**Work order**
Copy out the lines of the records below, and only those lines, from the one with "(hpa : f32)." through the one with "Definition Confidence_default : Confidence", exactly as they appear.

§ §

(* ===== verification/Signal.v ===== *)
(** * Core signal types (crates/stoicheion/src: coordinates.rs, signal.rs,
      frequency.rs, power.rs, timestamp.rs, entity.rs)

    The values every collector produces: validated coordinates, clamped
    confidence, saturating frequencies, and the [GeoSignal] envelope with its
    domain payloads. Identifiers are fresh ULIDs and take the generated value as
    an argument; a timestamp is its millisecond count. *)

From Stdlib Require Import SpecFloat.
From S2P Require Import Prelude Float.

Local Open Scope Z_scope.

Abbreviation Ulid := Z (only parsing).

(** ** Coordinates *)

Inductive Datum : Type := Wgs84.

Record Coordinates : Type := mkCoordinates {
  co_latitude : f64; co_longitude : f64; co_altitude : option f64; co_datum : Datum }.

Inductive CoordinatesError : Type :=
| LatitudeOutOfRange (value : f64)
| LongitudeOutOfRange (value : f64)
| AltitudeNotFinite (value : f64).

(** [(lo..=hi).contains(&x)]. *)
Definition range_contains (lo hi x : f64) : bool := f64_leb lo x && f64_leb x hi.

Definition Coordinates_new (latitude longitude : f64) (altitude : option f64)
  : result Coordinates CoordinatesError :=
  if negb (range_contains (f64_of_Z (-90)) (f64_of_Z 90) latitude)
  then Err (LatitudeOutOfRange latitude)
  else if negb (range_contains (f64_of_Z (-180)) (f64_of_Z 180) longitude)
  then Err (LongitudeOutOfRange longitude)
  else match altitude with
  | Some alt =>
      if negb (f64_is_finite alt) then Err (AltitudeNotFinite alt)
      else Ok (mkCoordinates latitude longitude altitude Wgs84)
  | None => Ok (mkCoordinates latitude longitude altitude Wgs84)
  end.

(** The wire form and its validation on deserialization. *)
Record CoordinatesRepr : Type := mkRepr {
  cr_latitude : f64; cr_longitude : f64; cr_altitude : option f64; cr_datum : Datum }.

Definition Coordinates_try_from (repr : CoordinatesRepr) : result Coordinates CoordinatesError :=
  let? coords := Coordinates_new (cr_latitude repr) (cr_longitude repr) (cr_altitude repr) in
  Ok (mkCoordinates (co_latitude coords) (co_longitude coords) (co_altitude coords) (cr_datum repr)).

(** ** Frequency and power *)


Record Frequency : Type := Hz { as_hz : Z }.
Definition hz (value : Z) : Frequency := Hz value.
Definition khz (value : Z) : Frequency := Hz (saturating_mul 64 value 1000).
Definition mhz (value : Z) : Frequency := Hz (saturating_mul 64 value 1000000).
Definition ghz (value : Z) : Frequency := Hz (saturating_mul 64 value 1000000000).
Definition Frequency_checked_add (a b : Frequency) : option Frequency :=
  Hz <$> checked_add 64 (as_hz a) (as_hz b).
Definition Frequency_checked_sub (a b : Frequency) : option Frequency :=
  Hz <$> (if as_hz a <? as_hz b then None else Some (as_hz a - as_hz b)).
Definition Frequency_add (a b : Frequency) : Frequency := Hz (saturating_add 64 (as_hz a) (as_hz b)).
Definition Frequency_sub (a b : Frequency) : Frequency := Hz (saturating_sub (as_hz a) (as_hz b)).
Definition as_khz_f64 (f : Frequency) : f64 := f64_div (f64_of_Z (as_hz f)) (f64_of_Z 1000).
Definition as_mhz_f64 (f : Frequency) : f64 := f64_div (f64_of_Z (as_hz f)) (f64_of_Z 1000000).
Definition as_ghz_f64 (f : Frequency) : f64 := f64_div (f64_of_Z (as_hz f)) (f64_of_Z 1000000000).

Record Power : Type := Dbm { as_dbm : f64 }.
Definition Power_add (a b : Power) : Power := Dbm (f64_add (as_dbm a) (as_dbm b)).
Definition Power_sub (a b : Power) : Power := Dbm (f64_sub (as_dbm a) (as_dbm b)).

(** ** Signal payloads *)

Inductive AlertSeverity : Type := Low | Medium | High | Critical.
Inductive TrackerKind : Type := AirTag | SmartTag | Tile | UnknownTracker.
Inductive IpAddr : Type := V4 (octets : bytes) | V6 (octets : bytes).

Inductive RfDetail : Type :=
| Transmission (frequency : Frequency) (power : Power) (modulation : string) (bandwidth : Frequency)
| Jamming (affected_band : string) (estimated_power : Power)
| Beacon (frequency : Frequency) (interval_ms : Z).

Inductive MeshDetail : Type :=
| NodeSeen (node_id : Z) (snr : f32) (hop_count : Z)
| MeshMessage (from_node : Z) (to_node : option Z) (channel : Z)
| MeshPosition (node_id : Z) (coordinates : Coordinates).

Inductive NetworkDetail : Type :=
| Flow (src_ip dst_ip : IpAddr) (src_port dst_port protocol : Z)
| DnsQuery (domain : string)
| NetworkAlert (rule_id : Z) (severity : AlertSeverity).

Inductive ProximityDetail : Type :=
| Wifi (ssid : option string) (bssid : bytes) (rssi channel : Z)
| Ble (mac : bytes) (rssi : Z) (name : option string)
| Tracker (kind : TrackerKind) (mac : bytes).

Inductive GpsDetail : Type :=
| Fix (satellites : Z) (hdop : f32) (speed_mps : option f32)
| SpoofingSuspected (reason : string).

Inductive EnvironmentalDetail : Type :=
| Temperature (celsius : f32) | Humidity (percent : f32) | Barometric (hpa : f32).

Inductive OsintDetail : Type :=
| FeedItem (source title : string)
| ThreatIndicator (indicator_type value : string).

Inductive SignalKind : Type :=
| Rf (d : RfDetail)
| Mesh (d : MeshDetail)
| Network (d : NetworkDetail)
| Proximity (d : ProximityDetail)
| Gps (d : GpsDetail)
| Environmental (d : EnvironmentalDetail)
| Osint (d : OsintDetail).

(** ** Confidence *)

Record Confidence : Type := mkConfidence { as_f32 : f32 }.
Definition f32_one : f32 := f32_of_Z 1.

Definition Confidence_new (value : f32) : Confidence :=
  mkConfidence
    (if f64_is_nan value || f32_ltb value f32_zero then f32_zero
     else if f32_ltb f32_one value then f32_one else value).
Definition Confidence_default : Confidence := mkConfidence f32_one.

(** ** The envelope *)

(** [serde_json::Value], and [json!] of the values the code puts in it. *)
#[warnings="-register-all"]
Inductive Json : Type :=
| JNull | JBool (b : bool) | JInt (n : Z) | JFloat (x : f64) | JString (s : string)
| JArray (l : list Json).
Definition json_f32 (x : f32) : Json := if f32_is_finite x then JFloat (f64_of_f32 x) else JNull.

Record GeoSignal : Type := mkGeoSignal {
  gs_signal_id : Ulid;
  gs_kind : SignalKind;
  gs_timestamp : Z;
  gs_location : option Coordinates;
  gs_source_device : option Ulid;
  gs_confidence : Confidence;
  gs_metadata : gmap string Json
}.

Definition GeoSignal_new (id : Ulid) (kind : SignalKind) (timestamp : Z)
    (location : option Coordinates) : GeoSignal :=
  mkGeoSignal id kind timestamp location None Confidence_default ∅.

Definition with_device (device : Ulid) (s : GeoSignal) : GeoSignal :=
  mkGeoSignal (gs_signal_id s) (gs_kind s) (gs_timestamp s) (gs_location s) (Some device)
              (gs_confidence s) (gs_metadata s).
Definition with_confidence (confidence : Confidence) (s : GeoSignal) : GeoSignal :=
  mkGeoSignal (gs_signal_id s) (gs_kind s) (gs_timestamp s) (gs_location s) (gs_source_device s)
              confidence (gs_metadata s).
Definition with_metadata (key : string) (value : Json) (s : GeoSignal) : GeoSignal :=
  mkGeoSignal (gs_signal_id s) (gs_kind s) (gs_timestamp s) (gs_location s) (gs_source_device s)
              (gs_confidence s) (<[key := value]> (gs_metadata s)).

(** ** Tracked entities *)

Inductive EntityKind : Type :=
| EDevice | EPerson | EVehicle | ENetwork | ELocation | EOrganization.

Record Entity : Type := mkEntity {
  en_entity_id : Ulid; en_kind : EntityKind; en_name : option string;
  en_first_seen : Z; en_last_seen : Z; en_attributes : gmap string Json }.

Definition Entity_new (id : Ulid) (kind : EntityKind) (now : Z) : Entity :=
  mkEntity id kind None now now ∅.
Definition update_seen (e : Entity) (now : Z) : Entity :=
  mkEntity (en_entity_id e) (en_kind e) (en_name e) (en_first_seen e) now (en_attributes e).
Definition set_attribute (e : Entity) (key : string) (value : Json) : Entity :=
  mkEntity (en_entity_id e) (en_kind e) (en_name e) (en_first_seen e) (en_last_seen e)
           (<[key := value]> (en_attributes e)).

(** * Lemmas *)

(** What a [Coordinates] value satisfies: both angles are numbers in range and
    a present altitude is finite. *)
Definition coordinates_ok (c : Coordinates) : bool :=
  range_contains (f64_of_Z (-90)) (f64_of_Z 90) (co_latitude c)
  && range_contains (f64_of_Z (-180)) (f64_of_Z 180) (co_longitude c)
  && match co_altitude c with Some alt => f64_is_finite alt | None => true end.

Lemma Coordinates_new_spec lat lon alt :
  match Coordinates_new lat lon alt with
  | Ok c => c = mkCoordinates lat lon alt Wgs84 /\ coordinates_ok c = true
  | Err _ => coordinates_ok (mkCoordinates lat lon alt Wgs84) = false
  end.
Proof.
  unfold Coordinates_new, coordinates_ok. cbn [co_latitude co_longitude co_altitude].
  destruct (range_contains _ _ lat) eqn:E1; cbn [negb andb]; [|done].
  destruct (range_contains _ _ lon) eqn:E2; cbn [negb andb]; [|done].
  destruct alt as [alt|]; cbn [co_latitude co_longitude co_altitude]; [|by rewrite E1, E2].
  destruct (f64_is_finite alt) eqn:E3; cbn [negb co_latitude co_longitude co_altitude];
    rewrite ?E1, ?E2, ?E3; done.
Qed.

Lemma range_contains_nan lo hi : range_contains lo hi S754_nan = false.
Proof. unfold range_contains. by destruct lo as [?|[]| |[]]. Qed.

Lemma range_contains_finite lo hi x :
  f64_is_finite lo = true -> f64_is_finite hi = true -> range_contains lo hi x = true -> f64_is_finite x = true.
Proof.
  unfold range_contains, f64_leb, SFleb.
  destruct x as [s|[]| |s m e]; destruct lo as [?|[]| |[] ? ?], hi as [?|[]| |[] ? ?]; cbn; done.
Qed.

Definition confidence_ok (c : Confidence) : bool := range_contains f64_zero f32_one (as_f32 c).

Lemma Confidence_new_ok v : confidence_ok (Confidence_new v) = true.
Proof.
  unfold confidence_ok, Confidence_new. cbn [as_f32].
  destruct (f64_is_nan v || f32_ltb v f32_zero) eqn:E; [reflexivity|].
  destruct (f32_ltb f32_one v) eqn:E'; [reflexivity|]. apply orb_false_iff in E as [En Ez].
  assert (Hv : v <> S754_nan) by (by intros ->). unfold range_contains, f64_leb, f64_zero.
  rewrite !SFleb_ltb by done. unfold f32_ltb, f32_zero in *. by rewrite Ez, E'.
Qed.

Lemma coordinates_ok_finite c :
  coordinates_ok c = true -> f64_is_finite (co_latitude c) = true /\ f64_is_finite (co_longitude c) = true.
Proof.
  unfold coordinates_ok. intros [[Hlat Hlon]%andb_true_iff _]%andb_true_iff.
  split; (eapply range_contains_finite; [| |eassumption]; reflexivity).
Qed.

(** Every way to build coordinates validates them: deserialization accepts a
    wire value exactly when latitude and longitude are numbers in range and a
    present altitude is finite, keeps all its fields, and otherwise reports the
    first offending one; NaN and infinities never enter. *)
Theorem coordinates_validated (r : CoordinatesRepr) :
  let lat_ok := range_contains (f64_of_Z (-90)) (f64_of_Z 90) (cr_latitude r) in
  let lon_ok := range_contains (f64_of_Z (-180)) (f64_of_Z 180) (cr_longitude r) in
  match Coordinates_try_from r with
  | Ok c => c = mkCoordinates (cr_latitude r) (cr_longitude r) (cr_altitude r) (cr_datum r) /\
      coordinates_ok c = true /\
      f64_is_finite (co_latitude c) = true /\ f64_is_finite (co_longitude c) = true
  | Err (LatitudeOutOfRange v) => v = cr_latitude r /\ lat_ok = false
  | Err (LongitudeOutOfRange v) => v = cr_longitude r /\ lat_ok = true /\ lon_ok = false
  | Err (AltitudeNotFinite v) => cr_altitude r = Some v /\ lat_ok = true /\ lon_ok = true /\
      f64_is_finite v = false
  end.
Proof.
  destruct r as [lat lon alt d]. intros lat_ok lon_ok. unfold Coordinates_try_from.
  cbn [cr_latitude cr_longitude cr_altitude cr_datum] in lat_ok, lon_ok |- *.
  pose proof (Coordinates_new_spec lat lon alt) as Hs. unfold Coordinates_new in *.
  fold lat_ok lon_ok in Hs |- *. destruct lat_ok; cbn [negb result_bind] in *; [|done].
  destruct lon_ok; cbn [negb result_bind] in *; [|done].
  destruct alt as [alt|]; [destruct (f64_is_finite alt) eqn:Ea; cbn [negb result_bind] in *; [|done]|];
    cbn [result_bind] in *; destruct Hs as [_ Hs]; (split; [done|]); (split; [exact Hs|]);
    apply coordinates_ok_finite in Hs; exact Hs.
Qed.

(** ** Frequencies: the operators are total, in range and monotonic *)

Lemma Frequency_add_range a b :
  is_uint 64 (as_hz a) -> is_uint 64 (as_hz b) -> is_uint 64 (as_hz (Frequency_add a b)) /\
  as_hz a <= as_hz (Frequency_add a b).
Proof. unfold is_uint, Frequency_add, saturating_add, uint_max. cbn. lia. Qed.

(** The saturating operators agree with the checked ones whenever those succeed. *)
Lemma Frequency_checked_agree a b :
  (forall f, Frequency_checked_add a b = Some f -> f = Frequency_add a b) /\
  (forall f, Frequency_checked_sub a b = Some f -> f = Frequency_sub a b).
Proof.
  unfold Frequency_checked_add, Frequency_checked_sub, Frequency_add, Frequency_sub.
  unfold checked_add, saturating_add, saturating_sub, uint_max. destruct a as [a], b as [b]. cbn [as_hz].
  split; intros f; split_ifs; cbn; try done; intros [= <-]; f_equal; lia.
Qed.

§ §

**Output for this task**
| Temperature (celsius : f32) | Humidity (percent : f32) | Barometric (hpa : f32).

Inductive OsintDetail : Type :=
| FeedItem (source title : string)
| ThreatIndicator (indicator_type value : string).

Inductive SignalKind : Type :=
| Rf (d : RfDetail)
| Mesh (d : MeshDetail)
| Network (d : NetworkDetail)
| Proximity (d : ProximityDetail)
| Gps (d : GpsDetail)
| Environmental (d : EnvironmentalDetail)
| Osint (d : OsintDetail).

(** ** Confidence *)

Record Confidence : Type := mkConfidence { as_f32 : f32 }.
Definition f32_one : f32 := f32_of_Z 1.

Definition Confidence_new (value : f32) : Confidence :=
  mkConfidence
    (if f64_is_nan value || f32_ltb value f32_zero then f32_zero
     else if f32_ltb f32_one value then f32_one else value).
Definition Confidence_default : Confidence := mkConfidence f32_one.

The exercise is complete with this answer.